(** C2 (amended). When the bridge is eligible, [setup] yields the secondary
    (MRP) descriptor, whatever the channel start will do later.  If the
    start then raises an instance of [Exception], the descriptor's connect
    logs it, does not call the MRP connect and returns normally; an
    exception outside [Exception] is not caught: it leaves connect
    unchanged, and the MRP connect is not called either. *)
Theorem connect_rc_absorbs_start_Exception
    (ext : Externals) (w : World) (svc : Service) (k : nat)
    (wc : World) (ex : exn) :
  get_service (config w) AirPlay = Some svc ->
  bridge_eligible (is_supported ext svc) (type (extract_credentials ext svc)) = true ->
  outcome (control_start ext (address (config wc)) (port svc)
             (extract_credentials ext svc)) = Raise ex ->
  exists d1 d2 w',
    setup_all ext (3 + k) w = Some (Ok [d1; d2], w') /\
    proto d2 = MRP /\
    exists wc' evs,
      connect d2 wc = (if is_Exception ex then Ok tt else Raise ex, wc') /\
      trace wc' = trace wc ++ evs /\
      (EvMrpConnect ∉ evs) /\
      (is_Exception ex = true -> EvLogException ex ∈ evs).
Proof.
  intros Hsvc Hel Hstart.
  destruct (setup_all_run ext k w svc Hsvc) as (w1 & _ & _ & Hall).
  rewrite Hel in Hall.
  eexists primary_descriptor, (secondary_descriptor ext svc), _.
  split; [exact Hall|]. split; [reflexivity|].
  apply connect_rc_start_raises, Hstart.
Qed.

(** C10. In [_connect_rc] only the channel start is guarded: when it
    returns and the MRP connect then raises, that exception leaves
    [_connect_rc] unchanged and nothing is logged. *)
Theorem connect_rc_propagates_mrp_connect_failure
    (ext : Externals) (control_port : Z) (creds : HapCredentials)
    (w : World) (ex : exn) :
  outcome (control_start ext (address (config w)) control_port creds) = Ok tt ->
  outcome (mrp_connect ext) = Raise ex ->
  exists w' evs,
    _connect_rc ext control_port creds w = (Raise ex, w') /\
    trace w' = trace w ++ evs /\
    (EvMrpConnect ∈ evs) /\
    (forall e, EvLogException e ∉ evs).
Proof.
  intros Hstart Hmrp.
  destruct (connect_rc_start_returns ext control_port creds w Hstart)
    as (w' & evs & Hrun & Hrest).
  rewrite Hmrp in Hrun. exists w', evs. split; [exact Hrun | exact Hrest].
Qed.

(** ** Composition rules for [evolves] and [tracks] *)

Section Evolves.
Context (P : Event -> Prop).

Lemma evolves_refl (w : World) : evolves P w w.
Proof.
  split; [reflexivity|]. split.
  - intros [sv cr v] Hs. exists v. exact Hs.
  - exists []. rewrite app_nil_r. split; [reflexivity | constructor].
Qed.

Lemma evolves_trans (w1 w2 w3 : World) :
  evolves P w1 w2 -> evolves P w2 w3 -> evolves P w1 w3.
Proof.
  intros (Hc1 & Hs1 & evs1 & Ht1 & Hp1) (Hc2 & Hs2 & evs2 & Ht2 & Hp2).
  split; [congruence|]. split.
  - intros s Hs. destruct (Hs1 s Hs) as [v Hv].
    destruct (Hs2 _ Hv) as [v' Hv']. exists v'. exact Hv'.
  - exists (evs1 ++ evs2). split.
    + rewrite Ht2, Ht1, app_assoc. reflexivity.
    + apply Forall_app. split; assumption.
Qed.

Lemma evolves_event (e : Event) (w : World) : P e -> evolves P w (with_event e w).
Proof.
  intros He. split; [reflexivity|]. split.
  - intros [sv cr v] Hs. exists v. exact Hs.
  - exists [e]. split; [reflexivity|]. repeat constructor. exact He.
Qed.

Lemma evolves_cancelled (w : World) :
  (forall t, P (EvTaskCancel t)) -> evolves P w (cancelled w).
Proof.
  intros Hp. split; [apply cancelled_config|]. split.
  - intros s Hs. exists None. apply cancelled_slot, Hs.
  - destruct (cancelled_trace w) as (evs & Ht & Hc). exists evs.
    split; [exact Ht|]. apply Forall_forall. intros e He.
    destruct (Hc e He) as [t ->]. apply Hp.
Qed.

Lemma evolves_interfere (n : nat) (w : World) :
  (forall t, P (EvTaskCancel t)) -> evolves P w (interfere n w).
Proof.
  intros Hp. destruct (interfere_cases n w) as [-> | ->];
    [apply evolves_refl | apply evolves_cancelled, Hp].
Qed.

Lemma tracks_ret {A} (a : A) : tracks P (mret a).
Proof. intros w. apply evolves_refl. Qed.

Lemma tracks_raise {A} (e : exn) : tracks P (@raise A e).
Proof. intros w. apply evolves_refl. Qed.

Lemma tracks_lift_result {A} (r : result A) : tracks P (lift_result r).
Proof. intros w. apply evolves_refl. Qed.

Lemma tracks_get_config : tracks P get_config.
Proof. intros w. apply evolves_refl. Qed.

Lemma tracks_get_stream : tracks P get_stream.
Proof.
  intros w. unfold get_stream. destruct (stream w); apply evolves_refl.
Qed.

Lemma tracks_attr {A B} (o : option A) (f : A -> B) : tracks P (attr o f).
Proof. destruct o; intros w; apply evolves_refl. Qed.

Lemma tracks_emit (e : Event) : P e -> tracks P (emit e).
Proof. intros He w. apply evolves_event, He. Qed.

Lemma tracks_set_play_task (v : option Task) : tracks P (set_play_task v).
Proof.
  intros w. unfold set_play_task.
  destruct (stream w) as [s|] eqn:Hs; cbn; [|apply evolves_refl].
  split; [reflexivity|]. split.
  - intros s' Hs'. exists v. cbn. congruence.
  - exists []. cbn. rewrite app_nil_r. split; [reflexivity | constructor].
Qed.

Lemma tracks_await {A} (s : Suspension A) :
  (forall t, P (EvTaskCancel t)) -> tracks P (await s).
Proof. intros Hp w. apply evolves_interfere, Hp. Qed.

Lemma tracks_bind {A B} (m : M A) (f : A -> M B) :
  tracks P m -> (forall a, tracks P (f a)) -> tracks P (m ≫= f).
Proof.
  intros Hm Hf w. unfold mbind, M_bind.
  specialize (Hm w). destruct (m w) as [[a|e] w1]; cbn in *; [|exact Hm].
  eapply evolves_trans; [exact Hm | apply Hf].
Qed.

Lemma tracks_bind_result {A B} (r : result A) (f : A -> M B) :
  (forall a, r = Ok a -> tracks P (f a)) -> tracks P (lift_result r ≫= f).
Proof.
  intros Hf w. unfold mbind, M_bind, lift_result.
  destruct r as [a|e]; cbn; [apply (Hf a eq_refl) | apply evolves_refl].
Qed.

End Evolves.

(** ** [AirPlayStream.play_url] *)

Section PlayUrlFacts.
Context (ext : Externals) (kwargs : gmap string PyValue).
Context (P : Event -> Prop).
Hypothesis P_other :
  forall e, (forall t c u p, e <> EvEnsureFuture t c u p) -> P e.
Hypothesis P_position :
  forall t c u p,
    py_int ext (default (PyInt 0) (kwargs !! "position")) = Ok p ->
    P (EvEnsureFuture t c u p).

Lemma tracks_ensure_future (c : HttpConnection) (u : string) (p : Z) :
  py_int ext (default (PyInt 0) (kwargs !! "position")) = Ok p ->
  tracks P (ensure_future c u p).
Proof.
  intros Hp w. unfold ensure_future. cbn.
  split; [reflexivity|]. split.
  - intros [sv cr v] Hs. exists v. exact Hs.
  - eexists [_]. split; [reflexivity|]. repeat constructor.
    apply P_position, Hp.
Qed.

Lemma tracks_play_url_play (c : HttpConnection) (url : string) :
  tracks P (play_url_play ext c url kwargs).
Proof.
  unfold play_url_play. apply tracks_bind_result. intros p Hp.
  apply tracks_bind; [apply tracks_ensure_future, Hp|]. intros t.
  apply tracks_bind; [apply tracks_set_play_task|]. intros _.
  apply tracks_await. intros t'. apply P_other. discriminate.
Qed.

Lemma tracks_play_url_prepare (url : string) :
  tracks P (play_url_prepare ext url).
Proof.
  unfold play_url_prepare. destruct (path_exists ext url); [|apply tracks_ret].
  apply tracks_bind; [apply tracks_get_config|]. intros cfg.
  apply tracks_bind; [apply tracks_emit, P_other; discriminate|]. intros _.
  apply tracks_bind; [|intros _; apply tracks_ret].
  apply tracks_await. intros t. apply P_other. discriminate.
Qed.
· · · · · · ·
◆ **What this task involves**: Select every line in the material above where the string "EvTaskCancel" occurs, and copy it.

◆ **Exercise solution**:
  (forall t, P (EvTaskCancel t)) -> evolves P w (cancelled w).
  (forall t, P (EvTaskCancel t)) -> evolves P w (interfere n w).
  (forall t, P (EvTaskCancel t)) -> tracks P (await s).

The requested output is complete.